Saved entries
- - -
(** C8, amended: [ltdcFromARGB8888(0xFF00FF00, RGB-565)] is [0x07E0] and
    [ltdcToARGB8888(0x07E0, RGB-565)] is [0xFF00FF00] exactly, because the
    expansion fills the missing low bits of every channel that is not 0 with
    ones, and leaves a channel of 0 at 0, so that a channel with all its bits
    set comes out as 0xFF.  For every colour the expansion from RGB-565 is
    the channel-wise expansion with that filling under an alpha of 0xFF, and
    the reduction to RGB-565 keeps the high 5, 6 and 5 bits of red, green
    and blue; expanding an RGB-565 colour and reducing it again gives the
    colour back. *)
Theorem rgb565_color_round_trip :
  ltdcFromARGB8888 0xFF00FF00 LTDC_FMT_RGB565 = Done 0x07E0
  /\ ltdcToARGB8888 0x07E0 LTDC_FMT_RGB565 = Done 0xFF00FF00
  /\ (forall c : Z, exists out,
        ltdcToARGB8888 c LTDC_FMT_RGB565 = Done out
        /\ Z.land out 0xFF000000 = 0xFF000000
        /\ (Z.land c 0x001F = 0x001F -> Z.land out 0x000000FF = 0x000000FF)
        /\ (Z.land c 0x07E0 = 0x07E0 -> Z.land out 0x0000FF00 = 0x0000FF00)
        /\ (Z.land c 0xF800 = 0xF800 -> Z.land out 0x00FF0000 = 0x00FF0000))
  /\ (forall c : Z,
        ltdcToARGB8888 c LTDC_FMT_RGB565
        = Done (rgb565_expanded channel_filled_with_ones c))
  /\ (forall c : Z, ltdcFromARGB8888 c LTDC_FMT_RGB565 = Done (rgb565_reduced c))
  /\ channel_filled_with_ones 5 0x1F = 0xFF
  /\ channel_filled_with_ones 6 0x3F = 0xFF
  /\ (forall n : Z, channel_filled_with_ones n 0 = 0)
  /\ (forall c : Z,
        0 <= c < 2 ^ 16 ->
        exists x,
          ltdcToARGB8888 c LTDC_FMT_RGB565 = Done x
          /\ ltdcFromARGB8888 x LTDC_FMT_RGB565 = Done c).
Proof.
  split; [reflexivity|]. split; [reflexivity|].
  split.
  { intros c. eexists. split; [reflexivity|].
    repeat split.
    - repeat apply expand_channel_keeps. reflexivity.
    - intros H. do 2 apply expand_channel_keeps.
      apply saturated_channel; [exact H | discriminate | reflexivity].
    - intros H. apply expand_channel_keeps.
      apply saturated_channel; [exact H | discriminate | reflexivity].
    - intros H.
      apply saturated_channel; [exact H | discriminate | reflexivity]. }
  split.
  { intros c.
    rewrite ltdcToARGB8888_rgb565_low16, (rgb565_expanded_low16 _ c).
    pose proof (all_from_spec _ _ _ rgb565_expansion_below_65536
                  (Z.land c 0xFFFF) (land_low16_range c)) as H.
    cbv beta in H.
    destruct (ltdcToARGB8888 (Z.land c 0xFFFF) LTDC_FMT_RGB565) as [x | msg];
      [| discriminate H].
    apply Bool.andb_true_iff in H. destruct H as [H _].
    apply Z.eqb_eq in H. rewrite H. reflexivity. }
  split; [exact ltdcFromARGB8888_rgb565|].
  split; [reflexivity|]. split; [reflexivity|]. split; [intros n; reflexivity|].
  intros c Hc.
  assert (Hr : 0 <= c < 0 + Z.of_nat (Z.to_nat 65536)) by (rewrite Z2Nat.id; lia).
  pose proof (all_from_spec _ _ _ rgb565_expansion_below_65536 c Hr) as H.
  cbv beta in H.
  destruct (ltdcToARGB8888 c LTDC_FMT_RGB565) as [x | msg]; [| discriminate H].
  apply Bool.andb_true_iff in H. destruct H as [_ H].
  exists x. split; [reflexivity|].
  destruct (ltdcFromARGB8888 x LTDC_FMT_RGB565) as [y | msg]; [| discriminate H].
  apply Z.eqb_eq in H. rewrite H. reflexivity.
Qed.

(** The colour 0x07E0 has its green channel saturated: it expands to a
    green byte of 0xFF, and the expansion reduces to 0x07E0 again. *)
Lemma rgb565_color_round_trip_witness :
  Z.land 0x07E0 0x07E0 = 0x07E0
  /\ 0 <= 0x07E0 < 2 ^ 16
  /\ (exists out, ltdcToARGB8888 0x07E0 LTDC_FMT_RGB565 = Done out
                  /\ Z.land out 0x0000FF00 = 0x0000FF00)
  /\ (exists x, ltdcToARGB8888 0x07E0 LTDC_FMT_RGB565 = Done x
                /\ ltdcFromARGB8888 x LTDC_FMT_RGB565 = Done 0x07E0).
Proof.
  split; [reflexivity|]. split; [lia|].
  destruct rgb565_color_round_trip as (_ & _ & H & _ & _ & _ & _ & _ & R).
  split.
  - destruct (H 0x07E0) as (out & Hout & _ & _ & Hg & _).
    exists out. split; [exact Hout | apply Hg; reflexivity].
  - apply R. lia.
Defined.

(** C8 as stated fails on the code.  Replicating the high bits of a channel
    into its missing low bits takes the 5-bit channel 0x01 to 0x08 (and 0x1F
    to 0xFF), so the RGB-565 colour 0x0001 would expand to 0xFF000008; the
    code fills the low bits of a channel that is not 0 with ones and returns
    0xFF00000F. *)
Lemma rgb565_color_round_trip_counterexample :
  channel_replicated 5 0x01 = 0x08
  /\ channel_replicated 5 0x1F = 0xFF
  /\ rgb565_expanded channel_replicated 0x0001 = 0xFF000008
  /\ ltdcToARGB8888 0x0001 LTDC_FMT_RGB565 = Done 0xFF00000F
  /\ ltdcToARGB8888 0x0001 LTDC_FMT_RGB565
     <> Done (rgb565_expanded channel_replicated 0x0001).
Proof.
  split; [reflexivity|]. split; [reflexivity|]. split; [reflexivity|].
  split; [reflexivity|].
  intros E. vm_compute in E. discriminate E.
Qed.

(** ** Layer predicates *)

Section LayerPredicates.
Context {hw : ltdc_hw}.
- - -
How to complete this task:
Only the number is wanted here. Please work out how many lines of the records contain "Bool".

Result for this exercise:
2